ACTIVITY: Below are some records. Print exactly the lines between the one holding "acc_usage : usages active calls usage;" and the one holding "Lemma cl_running_bound a", inclusive, and nothing else.

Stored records
——————————

(* ===== verification/EngineAccounts.v ===== *)
(** * EngineAccounts: the resource accounting of the egress scheduler

    What the counters of the engine mean: sums over the deliveries and calls it holds.
    [accounts] is the invariant; the lemmas say what each bookkeeping step of runtime.rs
    does to it.  The counters have the widths of the source and the bounds show that
    none of them wraps or saturates. *)

From S2P Require Import Prelude Text Identifiers DeliveryStore EgressLimits Json Lifecycle Payload Kind Route RuntimeLimits Engine.

(** ** Sums over a map *)

Section msum.
  Context `{Countable K} {A : Type}.
  Implicit Types (f g : A -> Z) (m : gmap K A).

Definition msum f m : Z := map_fold (fun _ a s => f a + s) 0 m.

Lemma msum_empty f : msum f ∅ = 0.
Proof. apply map_fold_empty. Qed.

Lemma msum_insert f m k a : m !! k = None -> msum f (<[k := a]> m) = f a + msum f m.
Proof. intros Hk. unfold msum.
  apply (map_fold_insert_L (fun _ a s => f a + s) 0 k a m); [intros; lia|done]. Qed.

Lemma msum_delete f m k a : m !! k = Some a -> msum f (delete k m) = msum f m - f a.
Proof.
  intros Hk. rewrite <-(insert_delete_id m k a Hk) at 2. rewrite msum_insert by apply lookup_delete_eq. lia.
Qed.

Lemma msum_update f m k a b : m !! k = Some a -> msum f (<[k := b]> m) = msum f m - f a + f b.
Proof.
  intros Hk. rewrite <-insert_delete_eq, msum_insert by apply lookup_delete_eq.
  rewrite (msum_delete f m k a Hk). lia.
Qed.

Lemma msum_mono f g m :
  (forall k a, m !! k = Some a -> f a <= g a) -> msum f m <= msum g m.
Proof.
  induction m as [|k a m Hk IH] using map_ind; intros Hfg; [by rewrite !msum_empty|].
  rewrite !msum_insert by done. specialize (Hfg k a) as Ha. rewrite lookup_insert_eq in Ha.
  assert (msum f m <= msum g m); [|specialize (Ha eq_refl); lia].
  apply IH. intros k' a' Hk'. apply (Hfg k'). rewrite lookup_insert_ne; [done|congruence].
Qed.

Lemma msum_ext f g m :
  (forall k a, m !! k = Some a -> f a = g a) -> msum f m = msum g m.
Proof. intros Hfg. apply Z.le_antisymm; apply msum_mono; intros k a Hk; by rewrite (Hfg k a Hk). Qed.

Lemma msum_zero m : msum (fun _ => 0) m = 0.
Proof. induction m as [|k a m Hk IH] using map_ind; [apply msum_empty|]. rewrite msum_insert by done. lia. Qed.

Lemma msum_nonneg f m : (forall k a, m !! k = Some a -> 0 <= f a) -> 0 <= msum f m.
Proof. intros Hf. rewrite <-(msum_zero m). by apply msum_mono. Qed.

Lemma msum_elem f m k a :
  m !! k = Some a -> (forall k a, m !! k = Some a -> 0 <= f a) -> f a <= msum f m.
Proof.
  intros Hk Hf. assert (0 <= msum f (delete k m)) as H0.
  { apply msum_nonneg. intros k' a' [_ Hk']%lookup_delete_Some. by eapply Hf. }
  rewrite (msum_delete f m k a Hk) in H0. lia.
Qed.

Lemma msum_one m : msum (fun _ => 1) m = Z.of_nat (size m).
Proof.
  induction m as [|k a m Hk IH] using map_ind; [by rewrite msum_empty, map_size_empty|].
  rewrite msum_insert, map_size_insert_None by done. lia.
Qed.

End msum.

(** ** What the counters count *)

Section accounts.
  Context `{W : Wire} `{Env : EngineEnv} `{!EngineEnvOk}.
  Implicit Types (active : gmap DeliveryId ActiveDelivery) (calls : gmap DeliveryId ActiveCall)
    (usage : gmap RouteId RouteUsage).

Definition av_bytes (a : ActiveDelivery) : Z := Z.of_nat (length (ad_payload (av_parts a))).
Definition av_running (a : ActiveDelivery) : Z := match av_abort a with Some _ => 1 | None => 0 end.
Definition cl_running (a : ActiveCall) : Z := match cl_abort a with Some _ => 1 | None => 0 end.

(** The share of a value that belongs to a route. *)
Definition av_on (r : RouteId) (f : ActiveDelivery -> Z) (a : ActiveDelivery) : Z :=
  if decide (ad_route (av_parts a) = r) then f a else 0.
Definition cl_on (r : RouteId) (a : ActiveCall) : Z :=
  if decide (ad_route (cl_parts a) = r) then 1 else 0.

(** The usage record a route should have. *)
Definition actual_usage (r : RouteId) active calls : RouteUsage :=
  mk_usage (msum (av_on r (fun _ => 1)) active) (msum (av_on r av_bytes) active)
    (msum (av_on r av_running) active) (msum (cl_on r) calls).

Definition usage_at usage (r : RouteId) : RouteUsage := default RouteUsage_default (usage !! r).

(** The invariant.  The last two lines hold because admission checks the limits. *)
Definition usages active calls usage : Prop :=
  forall r, usage_at usage r = actual_usage r active calls /\
    forall u, usage !! r = Some u -> RouteUsage_is_idle u = false.

Record accounts active calls usage (pending bytes in_flight call_in_flight : Z) : Prop := {
  acc_pending : pending = Z.of_nat (size active);
  acc_bytes : bytes = msum av_bytes active;
  acc_in_flight : in_flight = msum av_running active;
  acc_calls : call_in_flight = msum cl_running calls;
  acc_usage : usages active calls usage;
  acc_pending_le : pending <= lim_global_pending limits;
  acc_bytes_le : bytes <= lim_global_bytes limits;
  acc_in_flight_le : in_flight <= lim_global_in_flight limits;
  acc_calls_le : Z.of_nat (size calls) <= lim_call_in_flight limits;
  acc_route_le : forall r, u_pending (usage_at usage r) <= lim_route_pending limits /\
    u_bytes (usage_at usage r) <= lim_route_bytes limits;
}.

Lemma av_bytes_nonneg a : 0 <= av_bytes a.
Proof. unfold av_bytes. lia. Qed.

Lemma av_running_bound a : 0 <= av_running a <= 1.
Proof. unfold av_running. destruct (av_abort a); lia. Qed.

Lemma cl_running_bound a : 0 <= cl_running a <= 1.
Proof. unfold cl_running. destruct (cl_abort a); lia. Qed.

Lemma av_on_nonneg r f a : 0 <= f a -> 0 <= av_on r f a.
Proof. unfold av_on. case_decide; lia. Qed.

Lemma av_on_le r f a : 0 <= f a -> av_on r f a <= f a.
Proof. unfold av_on. case_decide; lia. Qed.

Lemma cl_on_bound r a : 0 <= cl_on r a <= 1.
Proof. unfold cl_on. case_decide; lia. Qed.

Lemma msum_on_nonneg r f active : (forall a, 0 <= f a) -> 0 <= msum (av_on r f) active.
Proof. intros Hf. apply msum_nonneg. intros k a _. by apply av_on_nonneg. Qed.

Lemma msum_on_le r f active : (forall a, 0 <= f a) -> msum (av_on r f) active <= msum f active.
Proof. intros Hf. apply msum_mono. intros k a _. by apply av_on_le. Qed.

(** No pending delivery of a route means no retained bytes and nothing in flight. *)
Lemma no_pending_no_share r f active :
  msum (av_on r (fun _ => 1)) active = 0 -> msum (av_on r f) active = 0.
Proof.
  intros H0. etrans; [|apply (msum_zero active)]. apply msum_ext. intros k a Hk.
  pose proof (msum_elem (av_on r (fun _ => 1)) active k a Hk) as He. unfold av_on in *.
  case_decide; [|done]. rewrite H0 in He. exfalso.
  assert (1 <= 0); [|lia]. apply He. intros k' a' _. case_decide; lia.
Qed.

Lemma idle_actual r active calls :
  RouteUsage_is_idle (actual_usage r active calls) = true ->
  actual_usage r active calls = RouteUsage_default.
Proof.
  unfold RouteUsage_is_idle, actual_usage. simpl. rewrite !andb_true_iff, !Z.eqb_eq.
  intros [[Hp Hi] Hc]. rewrite Hp, Hi, Hc, (no_pending_no_share r av_bytes active Hp). done.
Qed.

(** Writing the usage of one route, an idle one being removed. *)
Definition usage_put (r : RouteId) (u : RouteUsage) usage : gmap RouteId RouteUsage :=
  if RouteUsage_is_idle u then delete r usage else <[r := u]> usage.

Lemma usages_put r u active calls active' calls' usage :
  usages active calls usage ->
  (forall r', r' <> r -> actual_usage r' active' calls' = actual_usage r' active calls) ->
  actual_usage r active' calls' = u ->
  usages active' calls' (usage_put r u usage).
Proof.
  intros Hu Hother <- r'. unfold usage_put, usage_at. destruct (decide (r' = r)) as [-> |Hne].
  - destruct (RouteUsage_is_idle _) eqn:Hidle.
    + rewrite lookup_delete_eq. simpl. by rewrite (idle_actual _ _ _ Hidle).
    + rewrite lookup_insert_eq. simpl. split; [done|]. by intros u [= <-].
  - rewrite (Hother r' Hne). destruct (RouteUsage_is_idle _).
    + rewrite lookup_delete_ne by done. apply Hu.
    + rewrite lookup_insert_ne by done. apply Hu.
Qed.

Lemma usage_some r active calls usage d a :
  usages active calls usage -> active !! d = Some a -> ad_route (av_parts a) = r ->
  usage !! r = Some (actual_usage r active calls).
Proof.
  intros Hu Ha Hr. destruct (Hu r) as [Heq _]. unfold usage_at in Heq.
  destruct (usage !! r) as [u|]; simpl in Heq; [by rewrite Heq|]. exfalso.
  pose proof (msum_elem (av_on r (fun _ => 1)) active d a Ha) as He.
  assert (msum (av_on r (fun _ => 1)) active = 0) as H0 by (by injection Heq).
  assert (av_on r (fun _ => 1) a = 1) as H1 by (unfold av_on; by rewrite decide_True). rewrite H1, H0 in He.
  assert (1 <= 0); [|lia]. apply He. intros k b _. by apply av_on_nonneg.
Qed.

Lemma usage_some_call r active calls usage d a :
  usages active calls usage -> calls !! d = Some a -> ad_route (cl_parts a) = r ->
  usage !! r = Some (actual_usage r active calls).
Proof.
  intros Hu Ha Hr. destruct (Hu r) as [Heq _]. unfold usage_at in Heq.
  destruct (usage !! r) as [u|]; simpl in Heq; [by rewrite Heq|]. exfalso.
  pose proof (msum_elem (cl_on r) calls d a Ha) as He.
  assert (msum (cl_on r) calls = 0) as H0 by (by injection Heq).
  assert (cl_on r a = 1) as H1 by (unfold cl_on; by rewrite decide_True). rewrite H1, H0 in He.
  assert (1 <= 0); [|lia]. apply He. intros k b _. apply cl_on_bound.
Qed.

(** *** The sums after a change of one delivery *)

Lemma actual_delete r active calls d a :
  active !! d = Some a ->
  actual_usage r (delete d active) calls =
    if decide (ad_route (av_parts a) = r)
    then mk_usage (u_pending (actual_usage r active calls) - 1) (u_bytes (actual_usage r active calls) - av_bytes a)
           (u_in_flight (actual_usage r active calls) - av_running a) (u_calls (actual_usage r active calls))
    else actual_usage r active calls.
Proof.
  intros Ha. unfold actual_usage. rewrite !(msum_delete _ active d a Ha). unfold av_on at 2 4 6.
  case_decide; simpl; f_equal; lia.
Qed.

Lemma actual_insert r active calls d a :
  active !! d = None ->
  actual_usage r (<[d := a]> active) calls =
    if decide (ad_route (av_parts a) = r)
    then mk_usage (u_pending (actual_usage r active calls) + 1) (u_bytes (actual_usage r active calls) + av_bytes a)
           (u_in_flight (actual_usage r active calls) + av_running a) (u_calls (actual_usage r active calls))
    else actual_usage r active calls.
Proof.
  intros Ha. unfold actual_usage. rewrite !(msum_insert _ active d a Ha). unfold av_on at 1 3 5.
  case_decide; simpl; f_equal; lia.
Qed.

(** A change that keeps the admitted parts only moves the in-flight count. *)
Lemma actual_update r active calls d a b :
  active !! d = Some a -> av_parts b = av_parts a ->
  actual_usage r (<[d := b]> active) calls =
    if decide (ad_route (av_parts a) = r)
    then mk_usage (u_pending (actual_usage r active calls)) (u_bytes (actual_usage r active calls))
           (u_in_flight (actual_usage r active calls) - av_running a + av_running b) (u_calls (actual_usage r active calls))
    else actual_usage r active calls.
Proof.
  intros Ha Hb. unfold actual_usage. rewrite !(msum_update _ active d a b Ha).
  unfold av_on at 2 3 5 6 8 9. rewrite Hb. unfold av_bytes at 2 3. rewrite Hb.
  case_decide; simpl; f_equal; lia.
Qed.

Lemma actual_call_delete r active calls d a :
  calls !! d = Some a ->
  actual_usage r active (delete d calls) =
    mk_usage (u_pending (actual_usage r active calls)) (u_bytes (actual_usage r active calls))
      (u_in_flight (actual_usage r active calls)) (u_calls (actual_usage r active calls) - cl_on r a).
Proof. intros Ha. unfold actual_usage. rewrite !(msum_delete _ calls d a Ha). done. Qed.

Lemma actual_call_insert r active calls d a :
  calls !! d = None ->
  actual_usage r active (<[d := a]> calls) =
    mk_usage (u_pending (actual_usage r active calls)) (u_bytes (actual_usage r active calls))
      (u_in_flight (actual_usage r active calls)) (u_calls (actual_usage r active calls) + cl_on r a).
Proof. intros Ha. unfold actual_usage. rewrite !(msum_insert _ calls d a Ha). simpl. f_equal. lia. Qed.

Lemma actual_call_update r active calls d a b :
  calls !! d = Some a -> cl_parts b = cl_parts a ->
  actual_usage r active (<[d := b]> calls) = actual_usage r active calls.
Proof.
  intros Ha Hb. unfold actual_usage. rewrite !(msum_update _ calls d a b Ha). unfold cl_on at 2 3. rewrite Hb.
  f_equal. lia.
Qed.

(** ** The bookkeeping of the engine's methods *)

Section methods.
  Context {L : Type}.
  Implicit Types e : Engine (L := L).

Definition eaccounts e : Prop :=
  accounts (e_active e) (e_active_calls e) (e_usage e) (e_global_pending e) (e_global_bytes e)
    (e_global_in_flight e) (e_call_in_flight e).

Lemma alter_insert_at {V} (f : V -> V) (m : gmap RouteId V) k x : m !! k = Some x -> alter f k m = <[k := f x]> m.
Proof.
  intros Hk. apply map_eq. intros i. destruct (decide (i = k)) as [-> |Hne].
  - by rewrite lookup_alter_eq, lookup_insert_eq, Hk.
  - by rewrite lookup_alter_ne, lookup_insert_ne.
Qed.

Lemma drop_idle_put route u e :
  e_usage e !! route = Some u -> e_usage (drop_idle_usage route e) = usage_put route u (e_usage e).
Proof.
  intros Hu. unfold drop_idle_usage, usage_put. rewrite Hu.
  destruct (RouteUsage_is_idle u); [done|]. by rewrite insert_id.
Qed.

Lemma usage_put_insert route u v usage : usage_put route u (<[route := v]> usage) = usage_put route u usage.
Proof. unfold usage_put. destruct (RouteUsage_is_idle u); [apply delete_insert_eq|apply insert_insert_eq]. Qed.

(** What [drop_idle_usage] leaves alone. *)
Lemma drop_idle_frame route e : exists usage, drop_idle_usage route e = set_usage usage e.
Proof.
  unfold drop_idle_usage. destruct (e_usage e !! route) as [u|]; [destruct (RouteUsage_is_idle u)|].
  - by eexists.
  - exists (e_usage e). by destruct e.
  - exists (e_usage e). by destruct e.
Qed.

——————————

TASK ANSWER:
  acc_usage : usages active calls usage;
  acc_pending_le : pending <= lim_global_pending limits;
  acc_bytes_le : bytes <= lim_global_bytes limits;
  acc_in_flight_le : in_flight <= lim_global_in_flight limits;
  acc_calls_le : Z.of_nat (size calls) <= lim_call_in_flight limits;
  acc_route_le : forall r, u_pending (usage_at usage r) <= lim_route_pending limits /\
    u_bytes (usage_at usage r) <= lim_route_bytes limits;
}.

Lemma av_bytes_nonneg a : 0 <= av_bytes a.
Proof. unfold av_bytes. lia. Qed.

Lemma av_running_bound a : 0 <= av_running a <= 1.
Proof. unfold av_running. destruct (av_abort a); lia. Qed.

Lemma cl_running_bound a : 0 <= cl_running a <= 1.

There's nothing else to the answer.